Subacute thyroiditis. Also known as painful thyroiditis or DeQuervain's disease, it is similar to painless or postpartum thyroiditis in disease progression and prognosis. However, subacute thyroiditis is also a major source of pain in the thyroid gland. This pain usually persists throughout the transient thyrotoxicosis phase, which may appear as symptoms that mimic hyperthyroidism. Fever may also be present. Viral illnesses often cause subacute thyroiditis, particularly upper respiratory infections (e.g., the flu) and mumps. Permanent hypothyroidism occurs in 5 percent of cases, according to the ATA.
Infectious thyroiditis. Also known as acute suppurative thyroiditis, it involves infection with a viral or bacterial illness, primarily the latter. Symptoms include thyroid gland pain, enlargement of the thyroid gland (goiter), as well as symptoms of hypothyroidism or other systemic illness.
Drug-related thyroiditis. Taking certain medications can cause thyrotoxicosis (which symptoms mimic hyperthyroidism) and hypothyroidism. In many cases, the thyrotoxicosis lasts for only a short period before resolving. Hypothyroidism associated with medication use is likely to resolve once a patient stops using the drug causing the condition. Medications that may cause this condition include amiodarone (antiarrhythmic heart drug), lithium (treatment for bipolar disorder), and interferons and other cytokines (anti-inflammatory proteins).

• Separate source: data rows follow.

(** A chain has no repetitions, so it is no longer than the table. *)
Lemma chain_distinct t n cs : chain t cs -> Forall (data_cluster n) cs -> NoDup cs.
Proof.
  induction cs as [|c cs IH]; [done|]. intros Hc Hd. apply Forall_cons in Hd as [Hdc Hd]. constructor.
  - intros Hin. apply list_elem_of_split in Hin as (r1 & r2 & ->).
    pose proof (chain_app t (c :: r1) c r2 Hc) as H2.
    assert (Hd2 : Forall (data_cluster n) r2) by (by apply Forall_app in Hd as [_ [_ ?]%Forall_cons]).
    pose proof (chain_det t n _ _ c Hc H2 Hd Hd2) as E. apply (f_equal length) in E. rewrite length_app in E. cbn in E. lia.
  - destruct cs as [|c' cs]; [constructor|]. apply chain_cons in Hc as [_ Hc]. by apply IH.
Qed.

Lemma chain_length t n cs : chain t cs -> Forall (data_cluster n) cs -> (length cs <= Z.to_nat (512 * n))%nat.
Proof.
  intros Hc Hd. pose proof (chain_distinct t n cs Hc Hd) as Hnd.
  assert (Hsub : cs ⊆ seqZ 0 (512 * n)).
  { intros x Hx. rewrite Forall_forall in Hd. destruct (Hd x Hx). apply elem_of_seqZ. lia. }
  pose proof (submseteq_length _ _ (NoDup_submseteq _ _ Hnd Hsub)) as H. rewrite length_seqZ in H. done.
Qed.

(** ** Names *)

Lemma length_put_upper s : forall off w, length (put_upper off s w) = length w.
Proof. induction s as [|c s IH]; intros off w; cbn; [done|]. by rewrite IH, length_insert. Qed.

Lemma length_short_name name ext : length (short_name name ext) = 11%nat.
Proof. unfold short_name. by rewrite !length_put_upper, length_replicate. Qed.

(** Printable characters stay printable. *)
Definition printable (c : Z) : Prop := 32 <= c <= 126.

Lemma put_upper_printable s : Forall printable s -> forall off w, Forall printable w -> Forall printable (put_upper off s w).
Proof.
  induction 1 as [|c s Hc _ IH]; intros off w Hw; cbn; [done|]. apply IH. apply Forall_insert; [done|].
  unfold Misc.toupper, printable in *. destruct ((97 <=? c) && (c <=? 122)) eqn:E; rewrite u8_small; lia.
Qed.

Lemma short_name_printable name ext : Forall printable name -> Forall printable ext -> Forall printable (short_name name ext).
Proof.
  intros Hn He. apply put_upper_printable; [done|]. apply put_upper_printable; [done|].
  apply Forall_replicate. unfold printable. lia.
Qed.
(* ===== verification/NvmeProps.v ===== *)
(** * Properties of the NVMe driver

    What the NVMe specification says of a controller's I/O queues is the class
    [ControllerLaws]; the driver is proved against it, and [chip] is a
    controller that satisfies it. *)

From S2P Require Import Prelude KMath Nvme.
Import KMath Nvme.

Module NvmeProps.

(** The phase tag of the [k]-th completion of a queue of [n] entries: 1 in the
    first pass through the queue, then alternating. *)
Definition phase_tag (n k : Z) : Z := if Z.even (k / n) then 1 else 0.

(** [n] steps of the controller. *)
Definition ticks {D} `{!Controller D} (n : nat) (s : shared D) : shared D := Nat.iter n tick s.

Definition enabled {D} (s : shared D) : bool := Z.testbit (CC s) 0.
Definition rdy {D} (s : shared D) : bool := Z.testbit (CSTS s) 0.

(** The controller is enabled and says that it is ready. *)
Definition is_ready {D} (s : shared D) : bool := enabled s && rdy s.

(** Where the doorbells of the queue pair [y] are, and what they hold. *)
Definition stride {D} (s : shared D) : Z := Z.shiftl 4 (Z.land (Z.shiftr (CAP s) 32) 0xF).
Definition tail_doorbell {D} (y : Z) (s : shared D) : Z := default 0 (doorbells s !! (2 * y * stride s)).
Definition head_doorbell {D} (y : Z) (s : shared D) : Z := default 0 (doorbells s !! ((2 * y + 1) * stride s)).
(* ===== verification/Storage.v ===== *)
(** * From the disk to a program in memory

    [kmain] reads the partition table and mounts the FAT partition; a program is
    then loaded from it by name.  This file composes the theorems of Gpt, Fat32
    and Elf: what is assumed is only what the blocks of the disk hold. *)

From S2P Require Import Prelude KMath KHeap Disk Gpt Fat32 Fat32Lemmas Fat32New Fat32Props Fat32Init Elf ElfProps.
Import KMath KHeap Disk Gpt Fat32 Fat32Lemmas Fat32New Fat32Props Fat32Init Elf ElfProps.

Module Storage.

Section storage.
Context {S : Type} `{!HeapIface S} `{!HeapLaws S} `{!DiskIface S} `{!DiskLaws S} `{!ProcIface S} `{!ProcLaws S}.
Implicit Types f : fat S.


(** The blocks of a disk with one FAT32 partition, block by block: the header
    of the partition table and its entries, the boot block of the volume, the
    table, and the clusters of the root directory with their contents. *)
Record volume := Volume {
  v_header : list Z;
  v_entries : list (list Z);
  v_part : list Z;
  v_boot : list Z;
  v_table : list (list Z);
  v_dir : list Z;
  v_dir_blocks : list (list Z);
}.
Definition v_first (v : volume) : Z := first_lba (v_part v).
Definition v_sectors (v : volume) : Z := field (v_boot v) 36 4.
Definition v_table_lba (v : volume) : Z := v_first v + field (v_boot v) 14 2.
Definition v_data_lba (v : volume) : Z := v_table_lba v + 2 * v_sectors v.

(** Cluster [c] of the volume holds the block [b]. *)
Definition cluster_at (d : gmap Z (list Z)) (v : volume) (c : Z) (b : list Z) : Prop :=
  d !! (v_data_lba v + c - 2) = Some b /\ is_block b.




End storage.


#[local] Instance cluster_at_dec d v c b : Decision (cluster_at d v c b).
Proof. unfold cluster_at, is_block. apply _. Defined.



End Storage.
(** The allocator of frames and the tables, once the identity map is gone. *)
Lemma boot_mm_inv s1 low high hi :
  node_upd (nodes p) s s1 -> pmm_inv s1 low high [] 0 -> low ++ high = node_list p -> Forall low_frame low.*2 -> below p hi ->
  let s2 := set_pml4 pml4 root (set_mem clear s1) in
  mm_inv s2 low high [] 0 /\
  (forall q, (length q <= 3)%nat -> in_range q -> tbl (mem s2) root q = tbl (clear (mem s)) root q) /\
  forall q j, (length q <= 3)%nat -> in_range q -> 0 <= j < 512 -> pte_of (mem s2) root q j = pte_of (clear (mem s)) root q j.
Proof.
  intros [Hout Hmono _] [Hl Hh Hu Hap] El Hlow Hb s2. destruct Htab as [Hroot Hwords Htree Hinside].
  destruct (node_list_full p) as [_ E2]; [apply Hfr|].
  assert (Hnodes : (low ++ high ++ []).*1 = nodes p) by (by rewrite app_nil_r, El, node_list_nodes).
  assert (Em2 : mem s2 = clear (mem s1)) by reflexivity.
  assert (Hw : forall w, table_word (clear (mem s)) root w -> mem s2 !! w = clear (mem s) !! w).
  { intros w Hw%Hinside. rewrite Em2. apply clear_ext, Hout. by apply image_not_node. }
  destruct (pt_inv_frame _ (mem s2) _ Hw Htree) as [Hpt Hpte]. split; [|split; [exact (tbl_frame _ _ _ Hw)|done]].
  assert (Htw : forall w, table_word (mem s2) root w -> w < kernel_end + KERNEL_OFFSET).
  { intros w (q & x & j & Hq & Hr & Hj & Hx & ->). apply Hinside. exists q, x, j.
    rewrite (tbl_frame _ _ _ Hw) in Hx by assumption. exact (conj Hq (conj Hr (conj Hj (conj Hx eq_refl)))). }
  assert (Hfrs : (low ++ high).*2 = take (length (nodes p)) (frames p)) by (by rewrite El).
  split.
  - assert (Hkeep : forall l x q, (forall n, n ∈ l.*1 -> n ∈ nodes p) -> seg (mem s1) x l q -> seg (mem s2) x l q).
    { intros l x q Hl'. apply seg_frame. intros n Hn%Hl'%boot_node_above. rewrite Em2.
      split; apply clear_out; intros [Hc _]%Hwords; unfold next_of, addr_of in Hc; lia. }
    assert (Hsub : forall n, n ∈ low.*1 \/ n ∈ high.*1 -> n ∈ nodes p) by (intros n; rewrite <- Hnodes, !fmap_app, !elem_of_app; tauto).
    split; [apply (Hkeep low _ 0); [auto|exact Hl]|apply (Hkeep high _ 0); [auto|exact Hh]|exact Hu|exact Hap].
  - done.
  - rewrite Hnodes. intros x Hx%boot_node_above. split; intros H%Htw; unfold next_of, addr_of in H; lia.
  - rewrite Hnodes. apply Forall_forall. intros f Hf.
    assert (Hin : f ∈ frames p).
    { apply (subseteq_take (length (nodes p))). rewrite <- Hfrs, fmap_app, elem_of_app. by left. }
    pose proof (boot_frame_above f Hin) as Hf0. pose proof (bt_kernel _ _ _ _ _ _ Hboot).
    rewrite Forall_forall in Hlow. specialize (Hlow f Hf). destruct (below_frames_lo _ _ Hb f Hin) as [_ Hal].
    destruct (fo_backed _ _ Hfr f Hin Hlow) as [Hal' Hback]. split; [unfold TWO_GB in *; lia|split; [done|]| |].
    + intros j Hj. rewrite Em2. by apply clear_mono, Hmono, Hback.
    + intros q x Hq Hr Hx ->. assert (Hlt : ent (f + KERNEL_OFFSET) 0 < kernel_end + KERNEL_OFFSET); [|unfold ent in Hlt; lia].
      apply Htw. exists q, (f + KERNEL_OFFSET), 0. split_and!; done || lia.
    + intros x Hx. pose proof (fo_apart _ _ Hfr x f Hx Hin) as Hxf. unfold sizeof_node, next_of, addr_of, pg, PAGE_SIZE in *.
      clear - Hxf Hal'. generalize dependent (f + KERNEL_OFFSET). intros y ? ?. dlia.
  - apply (NoDup_sub _ (frames p)); [|by eapply (spaced_NoDup 4096), Hb]. apply sublist_submseteq.
    transitivity (take (length (nodes p)) (frames p)); [|apply sublist_take]. rewrite <- Hfrs, fmap_app. by apply sublist_inserts_r.
Qed.
(* ===== verification/TaskState.v ===== *)
(** * kmain.c: the task state segment

    [kmain] writes the descriptor of the task state segment at its start and
    the stack for interrupts from user mode at its end.  The descriptor and
    the segment are read as the processor reads them. *)

From S2P Require Import Prelude CStruct Structs Machine Pmm PmmProps Page PageOps PageProps KMain.
Import CStruct Structs Machine Pmm PmmProps KMalloc PageOps PageProps.

Module TaskState.

Abbreviation f := Member.

(** ** The descriptor *)

(** [kmain] fills in the descriptor field by field. *)
Definition fill_tss (d : KMain.GDTEntryTSS) (tss_entry : Z) : option Z :=
  x ← set GDTEntryTSS [f "limit_low"] (KMain.limit_low d) tss_entry;
  x ← set GDTEntryTSS [f "base_low"] (KMain.base_low d) x;
  x ← set GDTEntryTSS [f "base_mid"] (KMain.base_mid d) x;
  x ← set GDTEntryTSS [f "access"] (KMain.access d) x;
  x ← set GDTEntryTSS [f "limit_high"] (KMain.limit_high d) x;
  x ← set GDTEntryTSS [f "flags"] (KMain.tss_flags d) x;
  x ← set GDTEntryTSS [f "base_high"] (KMain.base_high d) x;
  x ← set GDTEntryTSS [f "base_highest"] (KMain.base_highest d) x;
  set GDTEntryTSS [f "reserved"] 0 x.

(** What the processor takes from the 128 bits of a system descriptor. *)
Definition cpu_base (x : Z) : Z := load_bits x 16 24 + 2 ^ 24 * load_bits x 56 40.
Definition cpu_raw_limit (x : Z) : Z := load_bits x 0 16 + 2 ^ 16 * load_bits x 48 4.
Definition cpu_granular (x : Z) : bool := Z.testbit x 55.
(** the last offset of the segment *)
Definition cpu_limit (x : Z) : Z := if cpu_granular x then 4096 * cpu_raw_limit x + 4095 else cpu_raw_limit x.
(** type 9 (available 64-bit task state segment), no code or data segment, for ring 0, present *)
Definition cpu_access (x : Z) : Z := load_bits x 40 8.

Lemma set_slot t p o w v x : slot t p = Some (o, w) -> set t p v x = Some (store_bits x o w v).
Proof. unfold set. by intros ->. Qed.

(** The fields of the descriptor, one behind the other. *)
Definition tss_image (d : KMain.GDTEntryTSS) (x : Z) : Z :=
  let x := store_bits x 0 16 (KMain.limit_low d) in
  let x := store_bits x 16 16 (KMain.base_low d) in
  let x := store_bits x 32 8 (KMain.base_mid d) in
  let x := store_bits x 40 8 (KMain.access d) in
  let x := store_bits x 48 4 (KMain.limit_high d) in
  let x := store_bits x 52 4 (KMain.tss_flags d) in
  let x := store_bits x 56 8 (KMain.base_high d) in
  let x := store_bits x 64 32 (KMain.base_highest d) in
  store_bits x 96 32 0.

Lemma bind_slot {A} t p o w v x (k : Z -> option A) : slot t p = Some (o, w) -> (set t p v x ≫= k) = k (store_bits x o w v).
Proof. intros Hs. by rewrite (set_slot t p o w v x Hs). Qed.

Lemma fill_tss_image d x : fill_tss d x = Some (tss_image d x).
Proof.
  unfold fill_tss.
  rewrite (bind_slot _ [f "limit_low"] 0 16), (bind_slot _ [f "base_low"] 16 16), (bind_slot _ [f "base_mid"] 32 8),
    (bind_slot _ [f "access"] 40 8), (bind_slot _ [f "limit_high"] 48 4), (bind_slot _ [f "flags"] 52 4),
    (bind_slot _ [f "base_high"] 56 8), (bind_slot _ [f "base_highest"] 64 32) by (vm_compute; reflexivity).
  apply set_slot. vm_compute. reflexivity.
Qed.

Lemma fill_tss_run d x : exists x', fill_tss d x = Some x' /\ forall i, 0 <= i ->
  Z.testbit x' i =
    if i <? 16 then Z.testbit (KMain.limit_low d) i else if i <? 32 then Z.testbit (KMain.base_low d) (i - 16)
    else if i <? 40 then Z.testbit (KMain.base_mid d) (i - 32) else if i <? 48 then Z.testbit (KMain.access d) (i - 40)
    else if i <? 52 then Z.testbit (KMain.limit_high d) (i - 48) else if i <? 56 then Z.testbit (KMain.tss_flags d) (i - 52)
    else if i <? 64 then Z.testbit (KMain.base_high d) (i - 56) else if i <? 96 then Z.testbit (KMain.base_highest d) (i - 64)
    else if i <? 128 then false else Z.testbit x i.
Proof.
  exists (tss_image d x). split; [apply fill_tss_image|]. intros i Hi. unfold tss_image.
  rewrite !store_bits_spec by lia. rewrite Z.testbit_0_l.
  repeat match goal with |- context [?a <? ?b] => destruct (Z.ltb_spec a b); try lia end;
  repeat match goal with |- context [?a <=? ?b] => destruct (Z.leb_spec a b); try lia end; cbn; try reflexivity; f_equal; lia.
Qed.

Lemma testbit_land_ones v w i : 0 <= w -> 0 <= i -> Z.testbit (Z.land v (Z.ones w)) i = (i <? w) && Z.testbit v i.
Proof. intros Hw Hi. by rewrite Z.land_spec, Z.testbit_ones_nonneg, andb_comm by lia. Qed.

(** Two numbers of bits side by side. *)
Lemma testbit_join a b w i : 0 <= w -> 0 <= a < 2 ^ w -> 0 <= i ->
  Z.testbit (a + 2 ^ w * b) i = if i <? w then Z.testbit a i else Z.testbit b (i - w).
Proof.
  intros Hw Ha Hi. destruct (Z.ltb_spec i w).
  - rewrite <- (Z.mod_pow2_bits_low _ w) by lia. rewrite (Z.mul_comm (2 ^ w)), Z.mod_add, Z.mod_small by lia. reflexivity.
  - replace i with (i - w + w) at 1 by lia. rewrite <- Z.div_pow2_bits by lia.
    rewrite (Z.mul_comm (2 ^ w)), Z.div_add, Z.div_small by lia. reflexivity.
Qed.

Lemma load_bits_range x o w : 0 <= w -> 0 <= load_bits x o w < 2 ^ w.
Proof. intros Hw. unfold load_bits. rewrite Z.land_ones by lia. apply Z.mod_pos_bound. lia. Qed.

(** Bits of the image of a descriptor, by cases on the position. *)
Ltac decide_bounds := repeat match goal with |- context [?a <? ?b] => destruct (Z.ltb_spec a b); [try lia|try lia]; cbn [andb] end.
Ltac same_bit := first
  [ reflexivity
  | f_equal; lia
  | symmetry; apply (testbit_above _ 8); lia
  | symmetry; apply (testbit_above _ 20); lia
  | symmetry; apply (testbit_above _ 64); change (2 ^ 64) with W64; lia ].
Ltac split_bits Hb :=
  decide_bounds; rewrite ?load_bits_spec by lia; rewrite ?Hb by lia; decide_bounds;
  rewrite ?testbit_land_ones, ?Z.shiftr_spec by lia; decide_bounds; try same_bit.

(** C40. The descriptor that [kmain] writes for the task state segment is read
    by the processor as one: its base is the address of the segment, it is
    present and of the right type, and the 20 bits of its limit are the length
    of the segment; but the granularity flag is set, so the limit counts pages
    and the segment reaches far behind its end. *)
Theorem tss_descriptor_decoded tss_start tss_end x :
  0 <= tss_start < W64 -> 0 <= tss_end < W64 -> 0 <= tss_end - tss_start < 2 ^ 20 ->
  exists x', fill_tss (KMain.tss_descriptor tss_start tss_end) x = Some x' /\
    cpu_base x' = tss_start /\ cpu_access x' = 0x89 /\
    cpu_raw_limit x' = tss_end - tss_start /\ cpu_limit x' = 4096 * (tss_end - tss_start) + 4095 /\
    (forall i, 128 <= i -> Z.testbit x' i = Z.testbit x i).
Proof.
  intros Hs He Hl. destruct (fill_tss_run (KMain.tss_descriptor tss_start tss_end) x) as (x' & Hr & Hb).
  exists x'. split; [exact Hr|]. unfold KMain.tss_descriptor in Hb. cbn [KMain.limit_low KMain.base_low KMain.base_mid KMain.access
    KMain.limit_high KMain.tss_flags KMain.base_high KMain.base_highest] in Hb.
  change 0xFFFFFFFF with (Z.ones 32) in Hb. change 0xFFFF with (Z.ones 16) in Hb. change 0xFF with (Z.ones 8) in Hb.
  change 0xF with (Z.ones 4) in Hb. rewrite (u64_small (tss_end - tss_start)) in Hb by lia.
  assert (Hraw : cpu_raw_limit x' = tss_end - tss_start).
  { unfold cpu_raw_limit. apply Z.bits_inj'. intros i Hi. rewrite testbit_join by (lia || apply load_bits_range; lia).
    split_bits Hb. }
  assert (Hg : cpu_granular x' = true) by (unfold cpu_granular; rewrite Hb by lia; reflexivity).
  split; [|split; [|split; [exact Hraw|split; [unfold cpu_limit; by rewrite Hg, Hraw|]]]].
  - unfold cpu_base. apply Z.bits_inj'. intros i Hi. rewrite testbit_join by (lia || apply load_bits_range; lia).
    split_bits Hb.
  - unfold cpu_access. apply Z.bits_inj'. intros i Hi. split_bits Hb.
  - intros i Hi. split_bits Hb.
Qed.

(** The addresses of boot: the segment with its permission map for ports, of
    104 and 4096 bytes. *)
Lemma tss_descriptor_decoded_witness :
  exists x', fill_tss (KMain.tss_descriptor 0xFFFFFFFF80A01000 (0xFFFFFFFF80A01000 + 4200)) 0 = Some x' /\
    cpu_base x' = 0xFFFFFFFF80A01000 /\ cpu_limit x' = 4096 * 4200 + 4095.
Proof.
  destruct (tss_descriptor_decoded 0xFFFFFFFF80A01000 (0xFFFFFFFF80A01000 + 4200) 0) as (x' & Hr & Hb & _ & _ & Hl & _); [lia..|].
  exists x'. split; [exact Hr|]. split; [exact Hb|exact Hl].
Defined.

(** ** The stack for interrupts from user mode *)

(** [tss->rsp0 = kmalloc_page()] *)
Definition set_kernel_stack (tss : Z) : K (option Z) :=
  new_kernel_stack ← kmalloc_page;
  mret (set TaskStateSegment [f "rsp0"] new_kernel_stack tss).

(** The five words that the processor pushes when an interrupt arrives in
    user mode: ss, rsp, rflags, cs and rip. *)
Definition interrupt_frame (tss : Z) : list Z :=
  match get TaskStateSegment [f "rsp0"] tss with
  | Some rsp0 => (fun i => rsp0 -64 8 * (Z.of_nat i + 1)) <$> seq 0 5
  | None => []
  end.

Lemma rsp0_slot : slot TaskStateSegment [f "rsp0"] = Some (32, 64).
Proof. vm_compute. reflexivity. Qed.

(** [kmain] sets the stack pointer to the first byte of the new page.  Stacks
    grow downwards: all that the processor pushes on an interrupt from user
    mode goes into the page before it, which was not allocated for that. *)
Theorem kernel_stack_below s n a low high used q tss :
  mm_inv s ((n, a) :: low) high used q -> 4096 <= a ->
  exists s' tss', set_kernel_stack tss s = Ok (Some tss') s' /\ pmm_inv s' low high ((n, a) :: used) q /\
    length (interrupt_frame tss') = 5%nat /\
    forall w, w ∈ interrupt_frame tss' -> pg w = pg (a - 4096 + KERNEL_OFFSET) /\ pg w <> pg (a + KERNEL_OFFSET).
Proof.
  intros [Hpmm _ _ Hfr _] Ha. cbn in Hfr. apply Forall_cons in Hfr as [[Hrange [Hal _] _ _] _].
  destruct (pmm_alloc_low_inv _ _ _ _ _ _ _ Hpmm) as (nx & _ & Hr & Hpmm').
  assert (Hk : a + KERNEL_OFFSET < W64) by (unfold KERNEL_OFFSET, TWO_GB in *; lia).
  eexists _, (store_bits tss 32 64 (a + KERNEL_OFFSET)).
  split; [|split; [exact Hpmm'|]].
  - unfold set_kernel_stack, kmalloc_page, mbind, M_bind. rewrite Hr. unfold mret, M_ret.
    rewrite u64_small by (unfold KERNEL_OFFSET in *; lia). by rewrite (set_slot _ _ _ _ _ _ rsp0_slot).
  - assert (E : get TaskStateSegment [f "rsp0"] (store_bits tss 32 64 (a + KERNEL_OFFSET)) = Some (a + KERNEL_OFFSET)).
    { unfold get. rewrite rsp0_slot. cbn -[load_bits store_bits]. rewrite load_store by lia. f_equal. apply Z.mod_small.
      change (2 ^ 64) with W64. unfold KERNEL_OFFSET in *. lia. }
    unfold interrupt_frame. rewrite E. split; [done|]. intros w (i & -> & Hi)%list_elem_of_fmap. apply elem_of_seq in Hi.
    rewrite u64_small by (unfold KERNEL_OFFSET in *; lia). unfold pg, PAGE_SIZE, KERNEL_OFFSET in *. dlia.
Qed.

Lemma kernel_stack_below_witness :
  exists s' tss', set_kernel_stack 0 paging_state = Ok (Some tss') s' /\ length (interrupt_frame tss') = 5%nat /\
    forall w, w ∈ interrupt_frame tss' -> pg w = pg (0x1000 + KERNEL_OFFSET) /\ pg w <> pg (0x2000 + KERNEL_OFFSET).
Proof.
  destruct (kernel_stack_below paging_state (paging_node 0) 0x2000 (drop 1 paging_low) [] [] 0 0) as (s' & tss' & Hr & _ & Hl & Hw).
  - exact paging_inv.
  - lia.
  - exists s', tss'. split; [exact Hr|]. split; [exact Hl|exact Hw].
Defined.

End TaskState.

Radiation-induced thyroiditis. This type of thyroiditis may occur as a result of using radioactive iodine to treat hyperthyroidism or external-beam radiation therapy to treat certain cancers. As with medication-induced thyroiditis, this type of thyroiditis can cause thyrotoxicosis (mimicking symptoms of hyperthyroidism) and hypothyroidism. However, hypothyroidism associated with radiation typically is permanent.
Riedel's thyroiditis. This rare but potentially serious disorder, also known as fibrous thyroiditis, involves the abnormal formation of fibrous tissue in the thyroid gland and nearby structures in the neck. It may be an autoimmune disorder or a fibrotic condition. Symptoms may include hoarseness, cough, difficulty swallowing (dysphagia), difficulty breathing (dyspnea) and underproduction of parathyroid hormone (hypoparathyroidism). It typically requires thyroid surgery.